BEGIN Source material

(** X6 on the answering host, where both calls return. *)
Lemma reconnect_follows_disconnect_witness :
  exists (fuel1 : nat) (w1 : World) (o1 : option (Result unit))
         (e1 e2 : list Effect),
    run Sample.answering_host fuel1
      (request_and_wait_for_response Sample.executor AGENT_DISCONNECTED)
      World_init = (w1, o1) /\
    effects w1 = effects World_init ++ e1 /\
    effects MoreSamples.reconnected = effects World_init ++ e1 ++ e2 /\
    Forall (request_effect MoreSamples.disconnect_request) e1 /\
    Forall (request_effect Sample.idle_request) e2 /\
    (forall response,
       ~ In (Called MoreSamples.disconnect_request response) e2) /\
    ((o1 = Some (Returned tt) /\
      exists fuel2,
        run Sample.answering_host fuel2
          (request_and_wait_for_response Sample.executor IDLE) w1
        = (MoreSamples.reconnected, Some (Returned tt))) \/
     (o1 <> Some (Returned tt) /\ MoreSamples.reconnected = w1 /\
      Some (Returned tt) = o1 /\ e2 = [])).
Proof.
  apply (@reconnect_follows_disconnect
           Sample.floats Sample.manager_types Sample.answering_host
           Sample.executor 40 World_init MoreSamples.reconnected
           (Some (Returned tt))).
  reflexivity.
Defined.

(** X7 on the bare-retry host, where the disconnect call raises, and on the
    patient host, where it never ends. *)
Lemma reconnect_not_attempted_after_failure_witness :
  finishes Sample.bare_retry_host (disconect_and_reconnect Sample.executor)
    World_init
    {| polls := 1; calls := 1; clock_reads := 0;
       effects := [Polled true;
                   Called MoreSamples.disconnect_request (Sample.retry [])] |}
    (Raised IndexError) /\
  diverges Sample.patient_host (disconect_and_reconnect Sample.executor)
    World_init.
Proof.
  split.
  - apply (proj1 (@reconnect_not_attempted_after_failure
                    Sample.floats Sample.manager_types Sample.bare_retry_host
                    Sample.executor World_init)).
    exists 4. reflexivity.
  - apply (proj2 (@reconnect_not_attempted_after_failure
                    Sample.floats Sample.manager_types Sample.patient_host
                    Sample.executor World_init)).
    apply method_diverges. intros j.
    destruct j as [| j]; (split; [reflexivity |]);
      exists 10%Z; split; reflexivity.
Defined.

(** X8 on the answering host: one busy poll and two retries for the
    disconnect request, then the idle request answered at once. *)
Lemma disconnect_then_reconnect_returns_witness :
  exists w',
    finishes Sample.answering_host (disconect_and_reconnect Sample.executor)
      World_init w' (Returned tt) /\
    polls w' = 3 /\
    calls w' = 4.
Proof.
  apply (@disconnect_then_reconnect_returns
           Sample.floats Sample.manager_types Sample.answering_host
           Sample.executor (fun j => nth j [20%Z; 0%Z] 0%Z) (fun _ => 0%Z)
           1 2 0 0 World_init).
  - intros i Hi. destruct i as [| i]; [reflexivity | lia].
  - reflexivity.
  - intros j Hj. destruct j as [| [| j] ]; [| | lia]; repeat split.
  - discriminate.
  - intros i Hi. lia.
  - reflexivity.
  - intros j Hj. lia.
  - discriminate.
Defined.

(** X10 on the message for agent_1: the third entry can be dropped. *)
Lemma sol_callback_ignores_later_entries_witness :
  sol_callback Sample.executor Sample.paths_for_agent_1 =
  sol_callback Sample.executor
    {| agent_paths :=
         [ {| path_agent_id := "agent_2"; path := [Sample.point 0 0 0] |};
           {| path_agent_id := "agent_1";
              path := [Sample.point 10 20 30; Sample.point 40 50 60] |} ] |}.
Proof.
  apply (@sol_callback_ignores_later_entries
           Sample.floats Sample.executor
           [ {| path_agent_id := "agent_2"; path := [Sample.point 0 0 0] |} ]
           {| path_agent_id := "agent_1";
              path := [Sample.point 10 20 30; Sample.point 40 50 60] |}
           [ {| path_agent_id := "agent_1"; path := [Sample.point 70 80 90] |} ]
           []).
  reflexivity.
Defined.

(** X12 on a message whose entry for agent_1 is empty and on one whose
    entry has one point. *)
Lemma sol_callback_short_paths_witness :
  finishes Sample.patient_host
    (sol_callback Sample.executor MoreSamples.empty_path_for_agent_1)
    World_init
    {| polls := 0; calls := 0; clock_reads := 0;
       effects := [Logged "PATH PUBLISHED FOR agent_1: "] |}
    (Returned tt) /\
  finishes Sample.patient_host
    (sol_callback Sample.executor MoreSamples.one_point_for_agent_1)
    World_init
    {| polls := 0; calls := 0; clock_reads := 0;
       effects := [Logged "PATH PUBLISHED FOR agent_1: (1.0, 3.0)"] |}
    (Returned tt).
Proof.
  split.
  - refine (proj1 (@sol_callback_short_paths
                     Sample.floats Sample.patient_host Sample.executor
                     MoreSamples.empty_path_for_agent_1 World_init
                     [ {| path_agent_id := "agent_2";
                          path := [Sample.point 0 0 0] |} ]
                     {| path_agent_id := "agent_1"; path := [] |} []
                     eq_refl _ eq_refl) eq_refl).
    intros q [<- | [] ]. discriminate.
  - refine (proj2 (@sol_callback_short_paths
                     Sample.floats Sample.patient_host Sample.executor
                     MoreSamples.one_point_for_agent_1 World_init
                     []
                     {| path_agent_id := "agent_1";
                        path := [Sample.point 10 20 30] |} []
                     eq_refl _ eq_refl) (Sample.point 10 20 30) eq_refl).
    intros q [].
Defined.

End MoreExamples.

END Source material

Directions for this task:
Filter the entries down to the lines containing "message". Copy each of those lines.

Task result:
(** X10 on the message for agent_1: the third entry can be dropped. *)
(** X12 on a message whose entry for agent_1 is empty and on one whose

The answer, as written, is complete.